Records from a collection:
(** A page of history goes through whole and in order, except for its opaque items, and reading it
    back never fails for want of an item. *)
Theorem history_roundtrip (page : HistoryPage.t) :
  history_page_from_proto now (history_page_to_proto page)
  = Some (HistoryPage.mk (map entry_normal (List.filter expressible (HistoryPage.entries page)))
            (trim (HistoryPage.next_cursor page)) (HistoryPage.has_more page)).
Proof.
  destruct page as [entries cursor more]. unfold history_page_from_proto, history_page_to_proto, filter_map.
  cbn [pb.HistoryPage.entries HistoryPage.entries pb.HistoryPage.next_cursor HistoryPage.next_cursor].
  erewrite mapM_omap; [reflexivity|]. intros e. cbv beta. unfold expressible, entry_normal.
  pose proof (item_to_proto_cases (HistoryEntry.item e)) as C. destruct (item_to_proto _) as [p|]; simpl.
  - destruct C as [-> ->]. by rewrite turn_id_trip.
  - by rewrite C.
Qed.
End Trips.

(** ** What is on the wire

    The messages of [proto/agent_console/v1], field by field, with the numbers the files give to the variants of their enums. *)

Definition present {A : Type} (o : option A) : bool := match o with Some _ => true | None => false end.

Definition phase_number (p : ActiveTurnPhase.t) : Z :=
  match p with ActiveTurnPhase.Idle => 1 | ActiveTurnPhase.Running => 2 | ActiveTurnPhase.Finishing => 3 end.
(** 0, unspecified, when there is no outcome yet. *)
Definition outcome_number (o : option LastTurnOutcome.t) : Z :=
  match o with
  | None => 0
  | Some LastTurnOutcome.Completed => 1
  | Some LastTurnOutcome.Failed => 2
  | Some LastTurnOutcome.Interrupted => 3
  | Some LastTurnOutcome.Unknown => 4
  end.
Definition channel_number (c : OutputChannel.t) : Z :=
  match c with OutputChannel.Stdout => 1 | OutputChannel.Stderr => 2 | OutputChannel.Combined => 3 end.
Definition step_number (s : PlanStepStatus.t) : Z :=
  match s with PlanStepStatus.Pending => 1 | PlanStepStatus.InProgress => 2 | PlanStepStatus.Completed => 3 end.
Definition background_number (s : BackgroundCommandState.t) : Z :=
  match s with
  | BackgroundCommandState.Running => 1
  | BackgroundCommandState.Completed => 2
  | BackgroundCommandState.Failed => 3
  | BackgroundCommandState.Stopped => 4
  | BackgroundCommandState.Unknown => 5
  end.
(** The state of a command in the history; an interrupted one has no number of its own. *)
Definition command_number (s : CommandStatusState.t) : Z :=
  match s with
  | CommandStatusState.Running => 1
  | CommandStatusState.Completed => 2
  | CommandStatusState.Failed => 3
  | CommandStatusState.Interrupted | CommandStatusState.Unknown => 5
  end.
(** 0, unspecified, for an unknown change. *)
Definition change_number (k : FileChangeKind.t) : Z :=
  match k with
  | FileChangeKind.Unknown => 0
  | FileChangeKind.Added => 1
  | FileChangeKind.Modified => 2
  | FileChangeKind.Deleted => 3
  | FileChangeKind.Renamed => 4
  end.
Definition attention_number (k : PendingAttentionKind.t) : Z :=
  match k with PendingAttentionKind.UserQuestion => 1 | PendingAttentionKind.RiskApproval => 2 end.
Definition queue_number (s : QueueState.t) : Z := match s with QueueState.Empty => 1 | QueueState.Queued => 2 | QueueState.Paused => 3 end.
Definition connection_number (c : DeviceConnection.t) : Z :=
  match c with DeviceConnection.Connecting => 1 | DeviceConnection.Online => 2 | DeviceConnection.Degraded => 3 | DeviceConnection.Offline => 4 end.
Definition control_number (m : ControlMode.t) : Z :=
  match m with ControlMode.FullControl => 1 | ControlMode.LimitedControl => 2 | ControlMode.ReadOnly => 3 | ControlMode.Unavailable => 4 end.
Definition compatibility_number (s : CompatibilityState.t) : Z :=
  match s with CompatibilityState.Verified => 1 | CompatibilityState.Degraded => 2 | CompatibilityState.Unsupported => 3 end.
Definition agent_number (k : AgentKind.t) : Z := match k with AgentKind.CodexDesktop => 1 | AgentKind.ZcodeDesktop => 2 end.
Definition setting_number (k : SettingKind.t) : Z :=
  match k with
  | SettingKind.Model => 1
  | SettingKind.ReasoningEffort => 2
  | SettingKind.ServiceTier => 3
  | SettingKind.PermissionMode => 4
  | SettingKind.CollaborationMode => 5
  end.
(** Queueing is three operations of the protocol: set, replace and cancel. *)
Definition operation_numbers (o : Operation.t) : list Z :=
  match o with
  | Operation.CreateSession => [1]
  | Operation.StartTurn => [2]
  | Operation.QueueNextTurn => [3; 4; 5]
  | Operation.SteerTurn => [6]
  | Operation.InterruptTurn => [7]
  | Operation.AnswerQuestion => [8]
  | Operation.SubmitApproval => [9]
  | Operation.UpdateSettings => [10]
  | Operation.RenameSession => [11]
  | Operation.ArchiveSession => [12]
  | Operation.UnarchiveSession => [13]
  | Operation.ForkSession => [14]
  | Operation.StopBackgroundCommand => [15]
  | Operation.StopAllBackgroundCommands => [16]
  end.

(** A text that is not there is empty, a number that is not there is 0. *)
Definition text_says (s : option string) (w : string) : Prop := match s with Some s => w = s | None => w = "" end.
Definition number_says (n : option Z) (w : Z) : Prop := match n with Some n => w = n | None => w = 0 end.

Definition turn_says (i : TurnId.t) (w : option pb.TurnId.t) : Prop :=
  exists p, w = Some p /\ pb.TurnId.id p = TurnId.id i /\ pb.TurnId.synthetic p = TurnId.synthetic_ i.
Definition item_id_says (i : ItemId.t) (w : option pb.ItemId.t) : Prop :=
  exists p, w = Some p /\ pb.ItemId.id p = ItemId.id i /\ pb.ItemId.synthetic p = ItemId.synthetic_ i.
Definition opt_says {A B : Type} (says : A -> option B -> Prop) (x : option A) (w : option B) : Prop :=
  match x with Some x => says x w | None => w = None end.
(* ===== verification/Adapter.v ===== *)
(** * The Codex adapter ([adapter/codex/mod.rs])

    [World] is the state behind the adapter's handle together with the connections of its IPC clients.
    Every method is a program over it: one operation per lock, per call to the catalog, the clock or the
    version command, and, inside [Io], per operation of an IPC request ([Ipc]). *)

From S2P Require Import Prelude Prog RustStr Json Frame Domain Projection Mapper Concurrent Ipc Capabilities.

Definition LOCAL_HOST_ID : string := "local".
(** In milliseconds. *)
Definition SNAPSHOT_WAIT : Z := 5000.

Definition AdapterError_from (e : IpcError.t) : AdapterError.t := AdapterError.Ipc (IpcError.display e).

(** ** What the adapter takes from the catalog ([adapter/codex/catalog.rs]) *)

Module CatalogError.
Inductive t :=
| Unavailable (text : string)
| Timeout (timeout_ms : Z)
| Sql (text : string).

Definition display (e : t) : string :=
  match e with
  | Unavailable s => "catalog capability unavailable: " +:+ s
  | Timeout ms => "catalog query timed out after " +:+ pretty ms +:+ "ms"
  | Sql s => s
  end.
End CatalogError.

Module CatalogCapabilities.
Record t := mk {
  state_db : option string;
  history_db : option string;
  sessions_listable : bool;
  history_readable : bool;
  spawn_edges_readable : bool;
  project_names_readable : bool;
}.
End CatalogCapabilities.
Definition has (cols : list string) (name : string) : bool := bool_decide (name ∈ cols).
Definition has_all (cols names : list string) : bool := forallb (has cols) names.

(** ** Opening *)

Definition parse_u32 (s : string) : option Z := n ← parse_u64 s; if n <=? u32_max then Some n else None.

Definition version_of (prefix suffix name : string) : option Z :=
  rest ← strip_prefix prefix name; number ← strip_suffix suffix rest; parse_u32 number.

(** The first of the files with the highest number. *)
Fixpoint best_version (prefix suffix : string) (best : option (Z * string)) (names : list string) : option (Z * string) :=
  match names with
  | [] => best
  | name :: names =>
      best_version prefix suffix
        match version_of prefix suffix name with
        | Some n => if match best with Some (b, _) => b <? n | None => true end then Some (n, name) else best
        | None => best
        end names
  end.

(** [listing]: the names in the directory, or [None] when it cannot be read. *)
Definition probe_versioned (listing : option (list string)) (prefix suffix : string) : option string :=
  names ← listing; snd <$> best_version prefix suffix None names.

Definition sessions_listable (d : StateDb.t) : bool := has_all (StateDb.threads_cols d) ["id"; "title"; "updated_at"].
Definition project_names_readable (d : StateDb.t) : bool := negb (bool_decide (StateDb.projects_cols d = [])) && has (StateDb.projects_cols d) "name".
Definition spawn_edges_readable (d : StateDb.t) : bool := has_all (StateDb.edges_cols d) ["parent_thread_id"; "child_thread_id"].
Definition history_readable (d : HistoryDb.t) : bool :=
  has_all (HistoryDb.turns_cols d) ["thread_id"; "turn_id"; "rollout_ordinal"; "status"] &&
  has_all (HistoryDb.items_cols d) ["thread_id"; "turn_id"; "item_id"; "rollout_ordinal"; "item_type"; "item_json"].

Directions for this task: Beginning with the line that contains "project_names_readable : bool;", return every line through the end of the data above, exactly as written.

The completed task:
  project_names_readable : bool;
}.
End CatalogCapabilities.
Definition has (cols : list string) (name : string) : bool := bool_decide (name ∈ cols).
Definition has_all (cols names : list string) : bool := forallb (has cols) names.

(** ** Opening *)

Definition parse_u32 (s : string) : option Z := n ← parse_u64 s; if n <=? u32_max then Some n else None.

Definition version_of (prefix suffix name : string) : option Z :=
  rest ← strip_prefix prefix name; number ← strip_suffix suffix rest; parse_u32 number.

(** The first of the files with the highest number. *)
Fixpoint best_version (prefix suffix : string) (best : option (Z * string)) (names : list string) : option (Z * string) :=
  match names with
  | [] => best
  | name :: names =>
      best_version prefix suffix
        match version_of prefix suffix name with
        | Some n => if match best with Some (b, _) => b <? n | None => true end then Some (n, name) else best
        | None => best
        end names
  end.

(** [listing]: the names in the directory, or [None] when it cannot be read. *)
Definition probe_versioned (listing : option (list string)) (prefix suffix : string) : option string :=
  names ← listing; snd <$> best_version prefix suffix None names.

Definition sessions_listable (d : StateDb.t) : bool := has_all (StateDb.threads_cols d) ["id"; "title"; "updated_at"].
Definition project_names_readable (d : StateDb.t) : bool := negb (bool_decide (StateDb.projects_cols d = [])) && has (StateDb.projects_cols d) "name".
Definition spawn_edges_readable (d : StateDb.t) : bool := has_all (StateDb.edges_cols d) ["parent_thread_id"; "child_thread_id"].
Definition history_readable (d : HistoryDb.t) : bool :=
  has_all (HistoryDb.turns_cols d) ["thread_id"; "turn_id"; "rollout_ordinal"; "status"] &&
  has_all (HistoryDb.items_cols d) ["thread_id"; "turn_id"; "item_id"; "rollout_ordinal"; "item_type"; "item_json"].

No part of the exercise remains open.